Every line in the data below from the one containing "(* ===== verification/XvcSpec.v ===== *)" down to the one containing "match l with []", both included, must be retyped exactly; no other line is to appear.

--

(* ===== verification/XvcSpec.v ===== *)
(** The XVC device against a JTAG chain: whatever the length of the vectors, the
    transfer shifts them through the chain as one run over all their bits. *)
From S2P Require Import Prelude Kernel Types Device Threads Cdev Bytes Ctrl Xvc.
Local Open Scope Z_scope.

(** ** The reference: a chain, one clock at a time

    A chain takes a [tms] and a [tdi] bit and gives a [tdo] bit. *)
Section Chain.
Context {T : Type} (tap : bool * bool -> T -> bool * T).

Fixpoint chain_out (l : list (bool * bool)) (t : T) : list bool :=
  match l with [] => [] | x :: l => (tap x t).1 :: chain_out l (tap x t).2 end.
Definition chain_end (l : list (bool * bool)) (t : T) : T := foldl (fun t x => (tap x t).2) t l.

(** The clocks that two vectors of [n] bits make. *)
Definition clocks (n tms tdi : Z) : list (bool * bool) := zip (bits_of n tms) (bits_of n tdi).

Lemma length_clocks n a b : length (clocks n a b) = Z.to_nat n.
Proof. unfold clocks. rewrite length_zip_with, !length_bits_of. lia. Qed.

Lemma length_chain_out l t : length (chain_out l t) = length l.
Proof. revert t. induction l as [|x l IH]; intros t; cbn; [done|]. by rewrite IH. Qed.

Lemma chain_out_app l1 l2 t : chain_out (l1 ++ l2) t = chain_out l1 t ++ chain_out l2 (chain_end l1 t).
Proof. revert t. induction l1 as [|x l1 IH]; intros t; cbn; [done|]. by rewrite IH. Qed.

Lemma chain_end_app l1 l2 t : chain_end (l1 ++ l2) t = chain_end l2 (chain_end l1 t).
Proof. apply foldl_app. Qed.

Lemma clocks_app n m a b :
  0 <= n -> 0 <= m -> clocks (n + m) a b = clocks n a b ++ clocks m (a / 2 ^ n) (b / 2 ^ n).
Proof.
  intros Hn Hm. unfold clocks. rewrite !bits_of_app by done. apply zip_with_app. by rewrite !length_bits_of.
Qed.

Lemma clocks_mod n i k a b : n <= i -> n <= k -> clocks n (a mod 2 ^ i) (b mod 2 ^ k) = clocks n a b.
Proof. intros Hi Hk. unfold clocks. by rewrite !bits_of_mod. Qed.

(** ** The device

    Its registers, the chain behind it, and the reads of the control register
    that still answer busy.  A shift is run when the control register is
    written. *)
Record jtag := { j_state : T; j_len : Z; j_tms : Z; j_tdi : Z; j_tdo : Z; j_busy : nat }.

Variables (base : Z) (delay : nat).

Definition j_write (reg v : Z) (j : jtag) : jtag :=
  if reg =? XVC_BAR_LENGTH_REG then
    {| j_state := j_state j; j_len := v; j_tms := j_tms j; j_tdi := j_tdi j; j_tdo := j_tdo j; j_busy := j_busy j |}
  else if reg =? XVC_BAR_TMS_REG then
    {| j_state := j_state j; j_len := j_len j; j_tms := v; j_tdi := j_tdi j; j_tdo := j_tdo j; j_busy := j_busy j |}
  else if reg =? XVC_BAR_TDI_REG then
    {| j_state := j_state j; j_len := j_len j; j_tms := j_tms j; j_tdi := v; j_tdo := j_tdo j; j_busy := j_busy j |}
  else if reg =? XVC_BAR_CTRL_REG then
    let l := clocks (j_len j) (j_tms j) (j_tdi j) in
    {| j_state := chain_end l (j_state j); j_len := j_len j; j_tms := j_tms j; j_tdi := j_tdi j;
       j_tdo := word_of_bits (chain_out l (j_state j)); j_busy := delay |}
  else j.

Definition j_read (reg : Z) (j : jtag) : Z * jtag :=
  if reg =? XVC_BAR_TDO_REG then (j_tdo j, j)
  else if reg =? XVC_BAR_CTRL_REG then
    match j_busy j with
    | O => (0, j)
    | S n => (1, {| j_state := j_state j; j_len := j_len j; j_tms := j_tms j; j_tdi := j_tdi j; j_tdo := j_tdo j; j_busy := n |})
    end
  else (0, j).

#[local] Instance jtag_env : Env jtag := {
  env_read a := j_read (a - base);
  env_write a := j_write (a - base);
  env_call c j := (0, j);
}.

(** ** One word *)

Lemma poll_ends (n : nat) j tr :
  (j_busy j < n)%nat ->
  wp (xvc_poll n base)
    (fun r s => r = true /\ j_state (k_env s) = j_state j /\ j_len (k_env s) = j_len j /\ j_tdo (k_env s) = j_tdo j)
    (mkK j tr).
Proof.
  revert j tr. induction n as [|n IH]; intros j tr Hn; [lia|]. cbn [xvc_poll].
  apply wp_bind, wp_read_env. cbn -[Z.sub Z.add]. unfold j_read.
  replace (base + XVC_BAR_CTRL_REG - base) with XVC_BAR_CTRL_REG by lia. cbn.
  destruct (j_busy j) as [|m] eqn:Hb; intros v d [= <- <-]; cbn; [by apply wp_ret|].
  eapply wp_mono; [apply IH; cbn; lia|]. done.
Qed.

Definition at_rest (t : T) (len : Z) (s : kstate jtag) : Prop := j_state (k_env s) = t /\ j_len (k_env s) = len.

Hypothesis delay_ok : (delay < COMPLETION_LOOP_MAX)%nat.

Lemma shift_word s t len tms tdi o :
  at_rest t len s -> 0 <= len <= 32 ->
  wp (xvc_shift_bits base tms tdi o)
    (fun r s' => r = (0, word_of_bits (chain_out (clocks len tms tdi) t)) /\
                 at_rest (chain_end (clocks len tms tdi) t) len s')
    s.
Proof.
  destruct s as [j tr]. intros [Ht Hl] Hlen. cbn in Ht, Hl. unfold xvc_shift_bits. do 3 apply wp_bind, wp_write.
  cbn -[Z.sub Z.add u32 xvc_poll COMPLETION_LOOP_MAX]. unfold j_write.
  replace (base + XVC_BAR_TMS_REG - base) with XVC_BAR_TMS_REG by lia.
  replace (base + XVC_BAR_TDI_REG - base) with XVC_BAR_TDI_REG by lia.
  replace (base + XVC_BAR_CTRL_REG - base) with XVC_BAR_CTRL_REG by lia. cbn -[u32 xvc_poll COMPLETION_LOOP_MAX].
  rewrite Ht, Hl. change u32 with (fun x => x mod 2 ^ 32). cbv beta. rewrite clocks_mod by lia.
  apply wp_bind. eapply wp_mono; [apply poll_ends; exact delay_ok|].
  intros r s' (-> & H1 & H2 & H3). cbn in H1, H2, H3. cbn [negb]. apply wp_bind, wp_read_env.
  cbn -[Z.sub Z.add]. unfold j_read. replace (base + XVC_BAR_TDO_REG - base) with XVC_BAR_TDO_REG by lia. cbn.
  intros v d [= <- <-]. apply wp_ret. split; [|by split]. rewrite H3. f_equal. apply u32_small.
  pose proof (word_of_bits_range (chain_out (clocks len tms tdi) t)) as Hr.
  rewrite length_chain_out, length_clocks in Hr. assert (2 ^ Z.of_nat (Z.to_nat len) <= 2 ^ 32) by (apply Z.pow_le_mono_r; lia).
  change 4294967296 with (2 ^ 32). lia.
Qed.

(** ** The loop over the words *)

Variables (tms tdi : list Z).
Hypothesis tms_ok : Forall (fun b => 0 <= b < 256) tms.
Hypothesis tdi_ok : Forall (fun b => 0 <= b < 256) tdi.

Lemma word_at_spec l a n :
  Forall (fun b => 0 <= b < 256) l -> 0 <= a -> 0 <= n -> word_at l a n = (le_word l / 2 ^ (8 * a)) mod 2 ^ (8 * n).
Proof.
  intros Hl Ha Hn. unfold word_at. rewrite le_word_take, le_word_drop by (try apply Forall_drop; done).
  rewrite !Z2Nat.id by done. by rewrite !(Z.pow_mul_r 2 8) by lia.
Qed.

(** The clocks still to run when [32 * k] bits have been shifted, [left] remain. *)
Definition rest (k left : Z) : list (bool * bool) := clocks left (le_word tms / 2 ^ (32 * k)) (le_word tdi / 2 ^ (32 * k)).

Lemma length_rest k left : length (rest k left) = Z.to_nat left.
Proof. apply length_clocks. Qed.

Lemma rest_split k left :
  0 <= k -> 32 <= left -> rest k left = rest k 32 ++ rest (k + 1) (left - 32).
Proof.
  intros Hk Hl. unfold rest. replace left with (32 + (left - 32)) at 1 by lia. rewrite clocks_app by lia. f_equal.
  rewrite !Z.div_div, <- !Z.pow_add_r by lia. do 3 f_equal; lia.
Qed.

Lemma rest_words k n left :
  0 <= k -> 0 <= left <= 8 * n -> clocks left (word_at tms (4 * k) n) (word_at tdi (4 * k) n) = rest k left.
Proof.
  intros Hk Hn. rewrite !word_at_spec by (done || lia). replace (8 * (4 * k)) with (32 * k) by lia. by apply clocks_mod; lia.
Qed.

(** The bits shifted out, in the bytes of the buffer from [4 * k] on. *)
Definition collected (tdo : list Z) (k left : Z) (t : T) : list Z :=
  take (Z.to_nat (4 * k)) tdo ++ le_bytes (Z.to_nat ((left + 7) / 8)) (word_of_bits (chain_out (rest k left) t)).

--

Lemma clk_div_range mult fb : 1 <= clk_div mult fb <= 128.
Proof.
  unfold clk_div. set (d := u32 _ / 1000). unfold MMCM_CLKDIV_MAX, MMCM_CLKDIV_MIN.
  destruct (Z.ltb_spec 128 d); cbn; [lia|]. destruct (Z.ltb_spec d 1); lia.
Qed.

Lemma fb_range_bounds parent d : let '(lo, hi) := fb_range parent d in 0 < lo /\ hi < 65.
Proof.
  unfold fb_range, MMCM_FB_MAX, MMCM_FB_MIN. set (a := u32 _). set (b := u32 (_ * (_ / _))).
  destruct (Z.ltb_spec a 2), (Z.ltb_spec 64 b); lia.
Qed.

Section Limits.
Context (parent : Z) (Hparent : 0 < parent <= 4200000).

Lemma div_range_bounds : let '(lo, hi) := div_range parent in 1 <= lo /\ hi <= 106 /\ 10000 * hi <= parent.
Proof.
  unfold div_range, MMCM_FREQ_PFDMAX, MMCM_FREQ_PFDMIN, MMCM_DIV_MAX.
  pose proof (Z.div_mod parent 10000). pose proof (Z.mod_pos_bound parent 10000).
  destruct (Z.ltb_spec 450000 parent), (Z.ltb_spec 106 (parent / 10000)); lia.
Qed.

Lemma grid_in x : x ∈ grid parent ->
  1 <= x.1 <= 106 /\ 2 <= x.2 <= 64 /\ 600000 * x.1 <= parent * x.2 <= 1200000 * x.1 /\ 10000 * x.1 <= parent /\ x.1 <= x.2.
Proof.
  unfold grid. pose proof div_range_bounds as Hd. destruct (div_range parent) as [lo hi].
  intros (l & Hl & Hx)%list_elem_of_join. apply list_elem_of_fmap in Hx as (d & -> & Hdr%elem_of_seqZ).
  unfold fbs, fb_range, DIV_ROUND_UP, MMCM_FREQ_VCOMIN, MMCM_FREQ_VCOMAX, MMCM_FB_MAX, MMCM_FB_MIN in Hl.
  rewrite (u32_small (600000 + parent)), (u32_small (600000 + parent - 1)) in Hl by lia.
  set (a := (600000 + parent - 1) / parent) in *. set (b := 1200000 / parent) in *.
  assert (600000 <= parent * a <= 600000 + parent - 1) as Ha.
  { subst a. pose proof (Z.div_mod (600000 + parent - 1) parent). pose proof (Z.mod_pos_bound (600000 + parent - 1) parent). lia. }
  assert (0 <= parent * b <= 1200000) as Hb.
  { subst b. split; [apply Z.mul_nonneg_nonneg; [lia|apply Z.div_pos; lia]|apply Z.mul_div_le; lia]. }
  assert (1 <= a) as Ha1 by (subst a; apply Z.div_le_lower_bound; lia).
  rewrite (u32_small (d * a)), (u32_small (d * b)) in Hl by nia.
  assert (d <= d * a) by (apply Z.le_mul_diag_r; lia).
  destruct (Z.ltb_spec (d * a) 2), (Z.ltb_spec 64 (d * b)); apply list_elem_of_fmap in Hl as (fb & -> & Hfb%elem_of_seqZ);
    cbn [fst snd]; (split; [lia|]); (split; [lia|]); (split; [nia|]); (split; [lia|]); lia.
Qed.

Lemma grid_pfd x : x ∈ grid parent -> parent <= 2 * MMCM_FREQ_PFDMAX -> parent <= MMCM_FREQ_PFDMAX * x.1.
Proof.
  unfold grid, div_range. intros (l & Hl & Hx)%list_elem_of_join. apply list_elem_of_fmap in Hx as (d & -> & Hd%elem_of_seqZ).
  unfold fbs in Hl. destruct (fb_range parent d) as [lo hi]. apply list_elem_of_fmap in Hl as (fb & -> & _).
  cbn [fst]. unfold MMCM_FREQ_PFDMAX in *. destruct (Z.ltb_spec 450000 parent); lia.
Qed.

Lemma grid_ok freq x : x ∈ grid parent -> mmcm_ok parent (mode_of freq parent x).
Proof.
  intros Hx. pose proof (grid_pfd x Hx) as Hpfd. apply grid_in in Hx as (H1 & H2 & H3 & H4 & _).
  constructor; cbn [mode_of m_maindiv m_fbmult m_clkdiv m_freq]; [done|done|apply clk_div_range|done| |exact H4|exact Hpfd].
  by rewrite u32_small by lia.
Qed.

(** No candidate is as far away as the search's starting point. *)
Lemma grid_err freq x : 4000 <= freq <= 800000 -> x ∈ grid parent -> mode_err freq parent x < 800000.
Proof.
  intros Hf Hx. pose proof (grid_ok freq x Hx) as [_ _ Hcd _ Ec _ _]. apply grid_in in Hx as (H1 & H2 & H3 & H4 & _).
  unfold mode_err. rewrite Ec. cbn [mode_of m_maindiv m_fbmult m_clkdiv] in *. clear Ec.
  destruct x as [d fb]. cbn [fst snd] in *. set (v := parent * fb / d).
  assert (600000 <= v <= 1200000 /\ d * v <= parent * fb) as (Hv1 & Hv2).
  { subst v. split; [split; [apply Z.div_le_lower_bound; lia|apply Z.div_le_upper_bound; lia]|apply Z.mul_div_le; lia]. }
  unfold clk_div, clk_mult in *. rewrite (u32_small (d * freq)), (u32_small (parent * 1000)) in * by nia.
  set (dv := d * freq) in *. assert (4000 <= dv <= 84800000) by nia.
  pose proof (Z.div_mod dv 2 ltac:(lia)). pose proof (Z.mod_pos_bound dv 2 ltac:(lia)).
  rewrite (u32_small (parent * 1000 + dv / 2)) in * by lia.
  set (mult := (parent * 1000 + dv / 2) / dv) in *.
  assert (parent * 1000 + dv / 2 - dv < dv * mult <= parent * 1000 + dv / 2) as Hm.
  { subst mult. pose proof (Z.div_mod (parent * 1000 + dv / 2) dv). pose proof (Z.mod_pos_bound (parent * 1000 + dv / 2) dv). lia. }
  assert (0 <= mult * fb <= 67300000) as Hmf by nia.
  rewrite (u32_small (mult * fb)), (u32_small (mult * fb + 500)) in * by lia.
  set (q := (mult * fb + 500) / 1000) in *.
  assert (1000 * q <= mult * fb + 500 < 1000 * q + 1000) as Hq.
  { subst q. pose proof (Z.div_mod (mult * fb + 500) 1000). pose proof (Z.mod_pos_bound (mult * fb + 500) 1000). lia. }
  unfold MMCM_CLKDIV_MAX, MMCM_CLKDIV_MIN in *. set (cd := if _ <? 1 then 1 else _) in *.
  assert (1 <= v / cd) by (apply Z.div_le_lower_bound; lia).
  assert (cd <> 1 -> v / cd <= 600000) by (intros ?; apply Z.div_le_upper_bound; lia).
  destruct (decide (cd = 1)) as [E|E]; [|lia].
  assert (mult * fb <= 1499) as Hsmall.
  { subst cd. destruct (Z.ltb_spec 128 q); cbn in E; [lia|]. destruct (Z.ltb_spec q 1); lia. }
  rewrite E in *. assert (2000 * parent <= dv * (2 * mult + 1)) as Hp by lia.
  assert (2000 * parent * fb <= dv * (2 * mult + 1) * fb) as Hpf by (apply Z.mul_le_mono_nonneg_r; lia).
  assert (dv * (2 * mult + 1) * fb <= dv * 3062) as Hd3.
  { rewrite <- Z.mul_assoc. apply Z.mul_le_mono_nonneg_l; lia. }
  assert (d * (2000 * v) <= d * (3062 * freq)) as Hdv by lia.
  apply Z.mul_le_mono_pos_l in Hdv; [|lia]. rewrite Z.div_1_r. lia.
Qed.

--

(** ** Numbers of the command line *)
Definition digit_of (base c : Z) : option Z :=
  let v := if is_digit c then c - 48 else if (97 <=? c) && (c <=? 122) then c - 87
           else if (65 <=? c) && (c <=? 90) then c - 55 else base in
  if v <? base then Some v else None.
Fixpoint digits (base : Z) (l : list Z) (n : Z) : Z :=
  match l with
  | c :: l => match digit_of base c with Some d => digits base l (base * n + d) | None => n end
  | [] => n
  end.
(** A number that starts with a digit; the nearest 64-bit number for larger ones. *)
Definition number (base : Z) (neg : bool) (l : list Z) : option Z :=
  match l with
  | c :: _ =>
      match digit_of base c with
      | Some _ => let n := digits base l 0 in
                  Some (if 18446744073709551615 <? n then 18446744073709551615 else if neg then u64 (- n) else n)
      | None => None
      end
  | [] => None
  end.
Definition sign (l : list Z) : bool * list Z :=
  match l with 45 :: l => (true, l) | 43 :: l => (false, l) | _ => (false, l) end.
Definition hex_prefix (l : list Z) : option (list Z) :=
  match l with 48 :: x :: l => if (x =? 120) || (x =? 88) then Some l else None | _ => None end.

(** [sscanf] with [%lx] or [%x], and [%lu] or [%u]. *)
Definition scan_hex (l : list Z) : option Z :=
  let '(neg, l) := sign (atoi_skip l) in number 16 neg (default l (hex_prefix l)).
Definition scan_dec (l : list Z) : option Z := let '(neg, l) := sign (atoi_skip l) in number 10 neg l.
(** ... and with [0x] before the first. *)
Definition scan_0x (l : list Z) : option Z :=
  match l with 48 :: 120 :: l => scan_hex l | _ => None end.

--

## SOLUTION TO THIS EXERCISE
(* ===== verification/XvcSpec.v ===== *)
(** The XVC device against a JTAG chain: whatever the length of the vectors, the
    transfer shifts them through the chain as one run over all their bits. *)
From S2P Require Import Prelude Kernel Types Device Threads Cdev Bytes Ctrl Xvc.
Local Open Scope Z_scope.

(** ** The reference: a chain, one clock at a time

    A chain takes a [tms] and a [tdi] bit and gives a [tdo] bit. *)
Section Chain.
Context {T : Type} (tap : bool * bool -> T -> bool * T).

Fixpoint chain_out (l : list (bool * bool)) (t : T) : list bool :=
  match l with [] => [] | x :: l => (tap x t).1 :: chain_out l (tap x t).2 end.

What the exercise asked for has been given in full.